Figure 8. Mycophenolic acid (MPA) slows DNA replication in P493-6 cells.

(A) P493-6 cells were synchronized with double thymidine block. Cells were incubated with 2mM thymidine for 12 hours, washed and incubated with normal growth medium for another 12 hours, and underwent a second thymidine treatment for 12 hours. After washing, cells were subsequently treated with either methanol vehicle or MPA and guanosine as indicated. Cells were collected for cell cycle profile analysis at different time points (4 h, 8 h, and 12 h) after release from double thymidine block. Cell cycle profiles were analyzed by flow cytometry using PI staining. Numbers indicate the percentage of the cells in each cell cycle phase (G1/S/G2M). (B) DNA replication and cell cycle profile were examined by BrdU uptake assay. P493-6 cells were pulsed with BrdU for 30 minutes before fixation and subsequent staining. Anti-BrdU FITC antibody was used for measuring the BrdU incorporation. DNA content was assessed with 7-AAD staining.
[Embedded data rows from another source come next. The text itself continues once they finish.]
Lemma agent_demo_split :
  snd (fst agent_demo) =
    take agent_demo_at (snd (fst agent_demo)) ++ agent_demo_write :: drop (S agent_demo_at) (snd (fst agent_demo)).
Proof. vm_compute. reflexivity. Qed.
Lemma agent_demo_does :
  does (session_calls agent_demo_members (fun s => s) (fun _ => None) agent_demo_calls agent_demo_session)
    (snd (fst agent_demo)).
Proof. eapply runs_does, agent_simulated. Qed.

(** The prompt sent after both results of the second step. *)
Definition agent_demo_prompt : nat := agent_demo_at + 1 + find_index is_prompt (drop (S agent_demo_at) (snd (fst agent_demo))).
Definition prompt_turns (ev : event) : list TurnOf := match ev_effect ev with PlanePrompt _ t => t | _ => [] end.

(** The prompt is one the kernel takes: the session's first prompt is not blank. *)
Lemma requests_well_formed_witness :
  exists ev, snd (fst agent_demo) !! agent_demo_prompt = Some ev /\ length (prompt_turns ev) = 6 /\
    admitted_turns (prompt_turns ev) = Ok tt.
Proof.
  assert (exists c turns x, snd (fst agent_demo) !! agent_demo_prompt = Some (Ev _ (PlanePrompt c turns) x) /\
    length turns = 6 /\ user_texts turns = ["hello"]) as (c & turns & x & E & Hl & Hu)
    by (vm_compute; do 3 eexists; split_and!; reflexivity).
  exists (Ev _ (PlanePrompt c turns) x). split; [exact E|]. split; [exact Hl|].
  pose proof (requests_well_formed agent_demo_members (fun s => s) (fun _ => None) agent_demo_calls "c0" "hello"
    (mkBudget 4 3) (mkContext 8192 (Some 1024%Z)) (Some "/home/u") _ _ _ _ agent_demo_does
    (eq_sym (take_drop_middle _ _ _ E))) as H.
  destruct H as (_ & _ & _ & H). apply H.
  - unfold replies_acceptable. vm_compute. repeat (constructor; [first [exact I|reflexivity]|]). constructor.
  - rewrite Hu. by repeat constructor.
Defined.

Lemma write_basis_exact_witness :
  known (rev (take agent_demo_at (snd (fst agent_demo)))) "/home/u/notes" = ReadAt [1; 2; 3; 4; 5; 6; 7]%Z.
Proof.
  symmetry.
  exact (write_basis_exact agent_demo_members (fun s => s) (fun _ => None) agent_demo_calls "c0" "hello"
    (mkBudget 4 3) (mkContext 8192 (Some 1024%Z)) (Some "/home/u") _ _ _ _ _ _ _ _ agent_demo_does agent_demo_split).
Defined.

Lemma stop_read_before_every_request_witness :
  flag_clear (rev (take agent_demo_at (snd (fst agent_demo)))) = true.
Proof.
  exact (stop_read_before_every_request agent_demo_members (fun s => s) (fun _ => None) agent_demo_calls
    agent_demo_session _ _ _ _ agent_demo_does agent_demo_split I).
Defined.

Definition agent_demo_run :=
  simulate agent_respond (session_run agent_demo_members (fun s => s) (fun _ => None) agent_demo_session) 0.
MPA-treated cells were incubated concurrently with the indicated nucleotide (A = 25 µM adenosine; G = 25 µM guanosine; I = 25 µM inosine) supplement for 48 hrs before subjected to the analysis. (C) BrdU uptake assay in Ramos cells treated with MPA or with both MPA and 25 µM guanosine(G). Cells were processed as described in Panel 8B. (D) Immunoblot demonstrating the expression of γ-H2AX, a marker for DNA double strand breaks, in MPA-treated P493-6 cells. Protein lysates from cells with designated conditions were harvested 48 hrs after guanosine treatment. In the groups receiving both MPA and guanosine supplement, the treatment started concurrently. (E) γ−H2AX expression in MPA-treated Ramos cells with or without 25 µM guanosine.